_GIVEN RECORDS_
(** The close callback of the connection.  Its socket counts as closed here; it
    is when connectDestroyed has run and the last reference is gone. *)
Definition removeConnection (conn : Z) (r : connect_result) : io () :=
  s <- get_state ;;
  cpp_assert (bool_decide (connection_ s = Some conn)) ;;;
  put_state (Client (connector_ s) (retry_ s) (clientConnect_ s) None (nextConnId_ s) (connects s)) ;;;
  on_connector (close conn) ;;;
  (when retry_ s && clientConnect_ s do on_connector (restart r)).

(** ** Steps *)

Inductive event :=
| Connect (inLoop : bool) (r : connect_result)
| EnableRetry
| Disconnect
| Stop
| RunFunctor (r : connect_result)
| TimerFires (r : connect_result)
| SocketEvent (error writable err selfConnect : bool)
| ConnectionCloses (r : connect_result).

Definition step (e : event) : io () :=
  s <- get_state ;;
  let c := connector_ s in
  match e with
  | Connect inLoop r => connect inLoop r
  | EnableRetry => enableRetry
  | Disconnect => disconnect
  | Stop => stop
  | RunFunctor r =>
      match pendingFunctors_ c with
      | [] => act_ret ()
      | f :: fs => on_connector (modify (set_pending fs)) ;;; on_connector (call_functor f r)
      end
  | TimerFires r =>
      match timers c with
      | [] => act_ret ()
      | _ :: ts => on_connector (modify (set_timers ts)) ;;; on_connector (startInLoop r)
      end
  | SocketEvent error writable err selfConnect =>
      match channel_ c with
      | Some (_, true) =>
          o <- on_connector (handleEvent error writable err selfConnect) ;;
          match o with Some sockfd => newConnection sockfd | None => act_ret () end
      | _ => act_ret ()
      end
  | ConnectionCloses r =>
      match connection_ s with Some conn => removeConnection conn r | None => act_ret () end
  end.

(** The steps of a user who calls connect() once.  The functors of an iteration
    of the loop run before the next events: so a timer that was set in it, and
    the events of a connection that was made in it, come after resetChannel if
    the iteration is shorter than the delay of the timer.  Connector.cc itself
    does not impose this order: without it, [slow_iteration_aborts]. *)
Definition allowed (e : event) (s : client) : bool :=
  match e with
  | Connect _ _ => (connects s =? 0)%nat
  | TimerFires _ | ConnectionCloses _ => bool_decide (FResetChannel ∉ pendingFunctors_ (connector_ s))
  | _ => true
  end.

_WHAT TO WORK ON_
All lines of the material that contain the word "Disconnect" should be listed.

_EXERCISE OUTPUT_
| Disconnect
  | Disconnect => disconnect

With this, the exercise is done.